The result is a withering and encyclopedic indictment of a drug industry that often seems to prioritize profits over patients. Over 550 densely packed pages, Posner tells a tireless and occasionally tiring tale that reads like a pharmaceutical version of cops and robbers. There are chapters on the discovery and popularization of drugs for anxiety, for menopause, for pain management — each following a similar narrative arc. First, the author exposes how drug companies pushed medical, ethical and legal boundaries, often causing more public harm than health benefit. Then he describes lawmakers and regulators scrambling to catch up and rein in the drugmakers. And repeat.

One of the most telling episodes involves antibiotics. The mass production of penicillin during World War II helped pharmaceutical companies throw off their reputations as addictive drug pushers and rebrand themselves as producers of innovative, lifesaving products. The drugmakers also reaped massive profits from penicillin. And they were eager to earn even more, “Pharma” explains, by patenting broad-spectrum antibiotics that might be used for all kinds of health conditions. It was a retro strategy, harking back to the cure-all claims the companies had made decades earlier to promote narcotics like morphine. And it worked.

Posner recounts how many doctors came to view super antibiotics as their drugs of choice — not only for proven uses like treating bacterial infections, but “even prophylactically at the first signs of a fever, earache, scratchy throat or runny nose.” One researcher, he writes, “estimated that overenthusiasm about the new drugs meant they were prescribed unnecessarily more than 90 percent of the time.” That overeagerness drowned out troubling reports of allergic reactions to the drugs, fungal infections and the risks of antibiotic resistance. But the Food and Drug Administration, established in 1906 to oversee product safety, did not intervene, Posner notes, because its commissioner at the time did not want to be seen as an obstacle to lifesaving medications.

By 1950, pharmaceuticals had became the most profitable industry in the United States. But the mass adoption of antibiotic “wonder drugs” had opened a schism. Industry veterans, including the chief executive of Merck, insisted that medicines should be developed for people first, not for profit. Upstarts like John McKeen, the chairman of Pfizer, Posner writes, took the opposite view, arguing that it was not worth investing in drugs that would not generate substantial revenue.

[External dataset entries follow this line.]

(** * Named-placeholder rewriting and binding of [db.go]

    A shallow embedding of the rewriting and binding engine of [db.go]:
    the regular expression [re], the closures handed to
    [re.ReplaceAllStringFunc], [MapToSlice], [StructToSlice],
    [DB.Prepare], [Tx.Prepare], the [Stmt] binders and the facade
    methods that forward to the driver. *)

From Stdlib Require Import Ascii String.
From stdpp Require Import gmap strings list fin_maps.

Local Open Scope string_scope.
Local Open Scope list_scope.
#[local] Arguments String.append !_ _ : simpl nomatch.

(** ** The Go runtime: panics *)

(** The run-time panics [db.go] can raise.  A panic unwinds through
    every caller, [ReplaceAllStringFunc] included. *)
Inductive panic :=
| PanicInterfaceOnZeroValue
| PanicInterfaceOnUnexported
| PanicIndexOutOfRange
| PanicNilDereference.

Inductive res (A : Type) :=
| Done (a : A)
| Panic (p : panic).
Arguments Done {A} a.
Arguments Panic {A} p.

(** ** The regular expression [re = `[?](\w+)`] and [ReplaceAllStringFunc] *)

Module Regexp.

(** [\w] of Go's [regexp] syntax: the ASCII class [[0-9A-Za-z_]].  A Go
    string is a byte sequence; every byte of a multi-byte rune is
    above 127, so matching byte by byte agrees with matching rune by
    rune for this expression. *)
Definition is_word (c : ascii) : bool :=
  let n := nat_of_ascii c in
  (((48 <=? n) && (n <=? 57)) || ((65 <=? n) && (n <=? 90))
   || (n =? 95) || ((97 <=? n) && (n <=? 122)))%nat.

(** The greedy [\w*] at the head of [s]: the longest run of word
    characters, and the text after it. *)
Fixpoint span_word (s : string) : string * string :=
  match s with
  | String c t =>
      if is_word c
      then let (w, r) := span_word t in (String c w, r)
      else ("", s)
  | EmptyString => ("", "")
  end.

(** A template cut at the leftmost, non-overlapping matches of [re]:
    [Match m] is one match (the whole text [m], question mark
    included), [Text c] one byte outside every match. *)
Inductive segment :=
| Text (c : ascii)
| Match (m : string).

Fixpoint segments_fuel (fuel : nat) (s : string) : list segment :=
  match fuel, s with
  | _, EmptyString => []
  | 0, String _ _ => []
  | S f, String c t =>
      if Ascii.eqb c "?" then
        match span_word t with
        | (EmptyString, _) => Text c :: segments_fuel f t
        | (w, r) => Match (String c w) :: segments_fuel f r
        end
      else Text c :: segments_fuel f t
  end.

(** One unit of fuel per byte is enough ([segments_fuel_enough]). *)
Definition segments (s : string) : list segment :=
  segments_fuel (String.length s) s.

(** [replace_segments] copies the text between matches and calls
    [repl] on each match, left to right; [St] is what the closure
    captures by reference. *)
Fixpoint replace_segments {St : Type}
    (repl : string -> St -> res (string * St))
    (segs : list segment) (st : St) : res (string * St) :=
  match segs with
  | [] => Done ("", st)
  | Text c :: rest =>
      match replace_segments repl rest st with
      | Done (out, st') => Done (String c out, st')
      | Panic p => Panic p
      end
  | Match m :: rest =>
      match repl m st with
      | Done (r, st1) =>
          match replace_segments repl rest st1 with
          | Done (out, st2) => Done (r +:+ out, st2)
          | Panic p => Panic p
          end
      | Panic p => Panic p
      end
  end.

Definition ReplaceAllStringFunc {St : Type} (src : string)
    (repl : string -> St -> res (string * St)) (st : St)
  : res (string * St) :=
  replace_segments repl (segments src) st.

End Regexp.
Export Regexp.

(** ** Values, errors and the [reflect] view of an argument *)

(** A [driver.Value]: what a driver accepts as a bound argument. *)
Inductive value :=
| VNil
| VInt (z : Z)
| VBool (b : bool)
| VString (s : string).

(** Modelled from the spec: the package variables [ErrNoMapPointer] and
    [ErrNoStructPointer] are declared outside [db.go]; the spec files
    both under [InvalidArgumentKind].  They are sentinels compared by
    identity, hence two constructors. *)
Inductive sentinel :=
| NoMapPointer
| NoStructPointer.

Inductive error :=
| Sentinel (s : sentinel)
| errorString (msg : string)      (* [errors.New], [fmt.Errorf] *)
| ForeignError (code : nat).      (* raised by the driver or by a Valuer *)

Definition ErrNoMapPointer : error := Sentinel NoMapPointer.
Definition ErrNoStructPointer : error := Sentinel NoStructPointer.

(** A Go value held in an [interface{}], by what [db.go] can tell about
    it: either its dynamic type does not implement [driver.Valuer], or it
    does and [Value()] returns [(result, err)]. *)
Inductive any :=
| Raw (v : value)
| Valuer (result : value) (err : option error).

#[global] Instance value_eq_dec : EqDecision value.
Proof. solve_decision. Defined.
#[global] Instance sentinel_eq_dec : EqDecision sentinel.
Proof. solve_decision. Defined.
#[global] Instance error_eq_dec : EqDecision error.
Proof. solve_decision. Defined.
#[global] Instance any_eq_dec : EqDecision any.
Proof. solve_decision. Defined.

(** The variable behind a pointer, by the kind of its static type.  A
    map is keyed by strings, as the binders look it up; a struct is the
    finite map from the names [FieldByName] finds to the field values. *)
Inductive pointee :=
| AMap (m : gmap string any)
| AStruct (fields : gmap string any)
| AOther.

In 1951, McKeen decided to use the launch of Terramycin, the company’s new broad-spectrum antibiotic, to develop a playbook for creating a blockbuster drug. For that he turned to Arthur M. Sackler, a hard-charging advertising executive who had trained as a doctor — and who decades later would become known as one of the three brothers behind Purdue Pharma, the developer of OxyContin, the painkiller at the center of the current opioid abuse epidemic.

McKeen allotted $7.5 million for the Terramycin campaign, an unheard-of sum for medical marketing at the time. Sackler used the funds for a novel saturation-marketing campaign, adapting Madison Avenue’s techniques for selling consumer goods for his own “Medicine Avenue” advertising methods. Along the way, Sackler also reset the ethical boundaries of medical marketing. “Pharma” reveals how he started one company to plant drug promotions, disguised as articles, in popular newspapers and magazines — and co-founded another company, IMS Health, to track doctors’ prescribing habits the better to influence them. It shows how the marketing maverick hired and co-opted a director of the F.D.A.’s antibiotics division to support unproven medical ideas favorable to the industry. And it exposes a misleading Sackler-produced advertising campaign that used fake doctors to promote precarious combinations of antibiotics.

Sacklers’s aggressive, and often transgressive, marketing techniques would radically remake the drug industry, contributing over the decades to the overprescription of drugs like Valium, menopause treatments, painkillers and antidepressants, ultimately resulting in untold health harms. Indeed, Purdue Pharma, the drug company owned by the Sackler brothers, adapted those influence techniques in the 1990s to deceptively market OxyContin, an opioid with a slow-release mechanism, Posner writes.